Architect’s only freestanding tower saved from damaging alterations
Berthold Lubetkin’s only freestanding tower has been listed at grade II after a campaign by residents trying to protect it from unsympathetic alterations.
Twenty-storey Sivill House on Columbia Road in east London was added to the list of protected buildings by the Department for Culture (DCMS) yesterday on the recommendation of Historic England.
The decision was hailed by John Allan, former director of Avanti Architects and Lubetkin’s biographer, as “hugely important – not only for its due recognition of this late work by Lubetkin, but also for ensuring the vigilance now essential for the informed conservation and upgrade of this exceptional building”.
Tower Hamlets Homes (THH), the council’s managing agent, had been planning to replace all the windows and transoms, add safety rails to balconies and make other alterations to the facade that appalled residents.
A listing application was made on their behalf by one leaseholder, solicitor Mark Sullivan, supported by Allan and the Twentieth Century Society. THH withdrew its application while this was considered.
Sullivan said he was thrilled by the news. “We have been staggered at the support that this application has generated,” he added. “Sivill House is clearly valued as much by the general public as it is by those who live in it.”

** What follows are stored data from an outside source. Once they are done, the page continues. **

(** What matplotlib answers for the square lasso on the 10 by 10 grid:
    the pixels of the square without those of its row [y = 2]. *)
Lemma square_lasso_selection :
  path_contains_points square_lasso (make_pix (10%nat, 10%nat))
  = Ok (map above_first_row (make_pix (10%nat, 10%nat))).
Proof. vm_compute. reflexivity. Qed.

Section LassoFacts.

Variable contains_points : list vertex -> list (Z * Z) -> result (list bool).

Lemma onselect_erase (vs : list vertex) (s : image_segmenter)
  (flat : list bool) :
  lasso_fits contains_points vs s flat -> erasing s = true ->
  exists s',
    _onselect contains_points vs s = (None, s') /\
    mask s' = painted flat 0%Q (mask s) /\
    _overlay s' = painted flat transparent (_overlay s) /\
    same_config s s'.
Proof.
  intros [Hcp [Hlen Hsh]] He. unfold _onselect. simpl. rewrite Hcp. simpl.
  unfold reshape. rewrite Hlen, Nat.eqb_refl. simpl. rewrite He.
  unfold and_then, set_mask_where, set_overlay_where, assign_where. simpl.
  rewrite shape_eqb_refl. simpl. rewrite Hsh, shape_eqb_refl. simpl.
  eexists. split; [reflexivity|]. simpl. unfold painted, same_config. simpl.
  rewrite Hsh. repeat split; auto.
Qed.

Lemma onselect_paint (vs : list vertex) (s : image_segmenter)
  (flat : list bool) (col : rgba) :
  lasso_fits contains_points vs s flat -> erasing s = false ->
  py_index (mask_colors s) (current_class s - 1) = Ok col ->
  exists s',
    _onselect contains_points vs s = (None, s') /\
    mask s' = painted flat (inject_Z (current_class s)) (mask s) /\
    _overlay s' = painted flat col (_overlay s) /\
    same_config s s'.
Proof.
  intros [Hcp [Hlen Hsh]] He Hcol. unfold _onselect. simpl. rewrite Hcp. simpl.
  unfold reshape. rewrite Hlen, Nat.eqb_refl. simpl. rewrite He.
  unfold and_then, set_mask_where, set_overlay_where, assign_where. simpl.
  rewrite shape_eqb_refl. simpl. rewrite Hcol. simpl.
  rewrite Hsh, shape_eqb_refl. simpl.
  eexists. split; [reflexivity|]. simpl. unfold painted, same_config. simpl.
  rewrite Hsh. repeat split; auto.
Qed.

(** A paint whose colour lookup raises: the mask has been written, the
    overlay has not. *)
Lemma onselect_paint_raises (vs : list vertex) (s : image_segmenter)
  (flat : list bool) (e : exn) :
  lasso_fits contains_points vs s flat -> erasing s = false ->
  py_index (mask_colors s) (current_class s - 1) = Raise e ->
  exists s',
    _onselect contains_points vs s = (Some e, s') /\
    mask s' = painted flat (inject_Z (current_class s)) (mask s) /\
    _overlay s' = _overlay s.
Proof.
  intros [Hcp [Hlen Hsh]] He Hcol. unfold _onselect. simpl. rewrite Hcp. simpl.
  unfold reshape. rewrite Hlen, Nat.eqb_refl. simpl. rewrite He.
  unfold and_then, set_mask_where, set_overlay_where, assign_where. simpl.
  rewrite shape_eqb_refl. simpl. rewrite Hcol. simpl.
  eexists. split; [reflexivity|]. simpl. unfold painted. auto.
Qed.

Lemma where_set_none {A : Type} (n : nat) (v : A) (l : list A) :
  where_set (repeat false n) v l = l.
Proof.
  revert l. induction n as [|n IH]; intros [|x l]; simpl; auto.
  rewrite IH. reflexivity.
Qed.

(** A lasso for which the rasterizer marks no pixel writes nothing into
    mask or overlay, whether it erases or paints, and whether or not the
    paint raises. *)
Lemma empty_selection_changes_nothing
  (vs : list vertex) (s : image_segmenter) :
  contains_points vs (pix s) = Ok (repeat false (length (pix s))) ->
  mask (snd (_onselect contains_points vs s)) = mask s /\
  _overlay (snd (_onselect contains_points vs s)) = _overlay s.
Proof.
  intro Hcp. unfold _onselect. simpl. rewrite Hcp. simpl.
  unfold reshape.
  destruct (Nat.eqb _ _); simpl; [|auto].
  destruct (erasing s);
    unfold and_then, set_mask_where, set_overlay_where, assign_where; simpl;
    rewrite shape_eqb_refl; simpl.
  - destruct (shape_eqb (shape (mask s)) (shape (_overlay s)));
        [|destruct (index_fits (shape (mask s)) (shape (_overlay s)))]; simpl;
      rewrite ?where_set_none; destruct (mask s), (_overlay s); auto.
  - destruct (py_index (mask_colors s) (current_class s - 1)); simpl;
      [destruct (shape_eqb (shape (mask s)) (shape (_overlay s)));
        [|destruct (index_fits (shape (mask s)) (shape (_overlay s)))]; simpl|];
      rewrite ?where_set_none; destruct (mask s), (_overlay s); auto.
Qed.

(** C9: a lasso completed while erasing gives the same outcome, the same
    mask and the same overlay whatever [current_class] holds. *)
Theorem erase_ignores_current_class
  (vs : list vertex) (s : image_segmenter) (c1 c2 : Z) :
  let r1 :=
    _onselect contains_points vs (with_current_class c1 (with_erasing true s)) in
  let r2 :=
    _onselect contains_points vs (with_current_class c2 (with_erasing true s)) in
  fst r1 = fst r2 /\
  mask (snd r1) = mask (snd r2) /\
  _overlay (snd r1) = _overlay (snd r2).
Proof.
  unfold _onselect. simpl.
  destruct (contains_points vs (pix s)) as [flat|e]; simpl; [|auto].
  unfold reshape.
  destruct (Nat.eqb (length flat) (size (shape (mask s)))); simpl; [|auto].
  unfold and_then, set_mask_where, set_overlay_where, assign_where. simpl.
  rewrite shape_eqb_refl. simpl.
  destruct (shape_eqb (shape (mask s)) (shape (_overlay s)));
        [|destruct (index_fits (shape (mask s)) (shape (_overlay s)))]; simpl; auto.
Qed.

(** C5, as the code has it: a paint with a class id that the colour table
    holds writes the class id and its colour at the pixels of the
    membership mask and leaves mask and overlay of every other pixel as
    they were; on a blank 10 by 10 mask with class 1, when the membership
    mask is the one matplotlib computes for the square lasso
    [(2,2), (7,2), (7,7), (2,7)], the pixels with [2 <= x <= 7] and
    [3 <= y <= 7] get mask value 1 and all others, those of the row
    [y = 2] among them, keep 0. *)
Theorem paint_changes_selected_only
  (vs : list vertex) (s : image_segmenter) (flat : list bool) :
  lasso_fits contains_points vs s flat -> erasing s = false ->
  1 <= current_class s <= Z.of_nat (length (mask_colors s)) ->
  exists s',
    _onselect contains_points vs s = (None, s') /\
    (forall (p : nat) (m : Q) (o : rgba),
        nth_error (data (mask s)) p = Some m ->
        nth_error (data (_overlay s)) p = Some o ->
        (nth_error flat p = Some true ->
         nth_error (data (mask s')) p = Some (inject_Z (current_class s)) /\
         nth_error (data (_overlay s')) p
         = Some (class_color (mask_colors s) (current_class s))) /\
        (nth_error flat p = Some false ->
         nth_error (data (mask s')) p = Some m /\
         nth_error (data (_overlay s')) p = Some o)) /\
    (data (mask s) = repeat 0%Q 100 -> current_class s = 1 ->
     path_contains_points square_lasso (make_pix (10%nat, 10%nat)) = Ok flat ->
     forall x y : nat, (x < 10)%nat -> (y < 10)%nat ->
       at_xy 10 (data (mask s')) x y
       = Some (if above_first_row (Z.of_nat x, Z.of_nat y)
               then 1%Q else 0%Q)).
Proof.
  intros Hfit He Hc.
  assert (Hcol : py_index (mask_colors s) (current_class s - 1)
                 = Ok (class_color (mask_colors s) (current_class s))).
  { unfold class_color.
    destruct (current_class s =? 0) eqn:E; [apply Z.eqb_eq in E; lia|].
    apply py_index_in_range. lia. }
  destruct (onselect_paint vs s flat _ Hfit He Hcol) as [s' [E [Hm [Ho _]]]].
  exists s'. split; [exact E|]. rewrite Hm, Ho. unfold painted. simpl. split.
  - intros p m o Nm No. split; intro Nf.
    + rewrite (where_set_nth flat _ _ p true m Nf Nm).
      rewrite (where_set_nth flat _ _ p true o Nf No). auto.
    + rewrite (where_set_nth flat _ _ p false m Nf Nm).
      rewrite (where_set_nth flat _ _ p false o Nf No). auto.
  - intros Hd Hone Hflat x y Hx Hy.
    rewrite square_lasso_selection in Hflat. inversion Hflat as [Hf].
    rewrite Hd, Hone. unfold at_xy.
    do 10 (destruct x as [|x];
           [do 10 (destruct y as [|y]; [reflexivity|]); lia|]).
    lia.
Qed.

He hoped the listing would serve as a reminder to the council to involve residents in future decisions.
Sivill House was named one of London’s best-loved buildings by Time Out in 2018 and the video for Craig David’s 2016 song When the Bassline Drops was recorded in the entrance lobby.
It was designed by Skinner, Bailey and Lubetkin for Bethnal Green Metropolitan Borough and completed in 1966. Lubetkin, one of the foremost architects working in Britain in the mid-20th century, was born in Tbilisi and the façade pattern was inspired by the designs of Caucasian carpets.
Sivill House was designed towards the end of Lubetkin’s career and shows the extent to which his architecture had evolved since his early work of the 1930s. Historic England described it as exceptional among this later body of work for its vertical tower proportions (the only such free-standing example in Lubetkin’s entire oeuvre), its ingenious ”double arrow-head” plan-form, and in its unique architectural expression; attributes which also mark it out for its dramatic contrast to typical residential tower blocks of the period.
A spokesperson for Tower Hamlets Homes, said: “We were aware of the possibility of the decision to award grade-II listing to Sivill House. We will now be working with the Tower Hamlets council’s planning department and Historic England to ensure the works meet their requirements and will continue to work closely with residents.”
>> Also read: Anger over Lubetkin tower refurbishment plans
Points made by Twentieth Century Society in support of listing application:
* Lubetkin’s reputation and legacy as one of Britain’s most prominent architects of the C20 imbues Sivill House with a level of special interest; this is elevated further by a number of specific features which mark it as an exemplar of its typology [a residential point block] at its peak popularity shortly before the Ronan Point collapse of 1968 [an event which contributed to the decline of the building type];
* its material palette and aesthetic styling are unique within Lubetkin’s oeuvre, the south elevation being particularly intensely decorated with a rich variety of materials;
* its form and plan enables more light to reach all flats and reveals externally the spiral shape of the central staircase, the use of a feature staircases being characteristic of Lubetkin’s work and distinguishing it from other local authority funded projects of the period;
* internal fittings in communal areas, such as mosaic finishes and the central spiral staircase, place Sivill House above the expected standard for housing of this date;
* despite being replacements the windows have sustained their contribution towards the overall façade pattern;
* the success of Sivill House can be gauged by how current residents have sought listing for the block, as well as their ongoing efforts to retain original design features in the face of proposed alterations.
Extract from John Allan’s supporting statement
[The design of Sivill House] is in dramatic contrast to the typical residential tower blocks of the period, which almost without exception present merely as bland boxes with routine type-plans, gloomy internal stair halls and wrapped with relentlessly repetitive fenestration. Lubetkin’s intense engagement with façade design as a primary architectural responsibility marks him out conspicuously from virtually all his contemporaries and his determination to present these large apartment buildings as deliberate compositions - rather than merely ‘the mechanistic sum of their parts’ - is here seen at Sivill House in arguably its most sophisticated formulation.
As Lubetkin himself once put it to me –
“An elevation expresses something, it pleads for it. Those blocks must face the street and the people. They could be like a pyramid – enigmatic and inscrutable - or they could try to tell them stories about the world by affirming one of its fundamental laws: that it doesn’t consist of a certain number of labelled facts, nor that it can be explained through the introduction of some independent deus ex machina, but that it develops through the interplay of internal contradictions that generate change through the continuous process of becoming.” (BL in conversation with JA, Sept 1979.)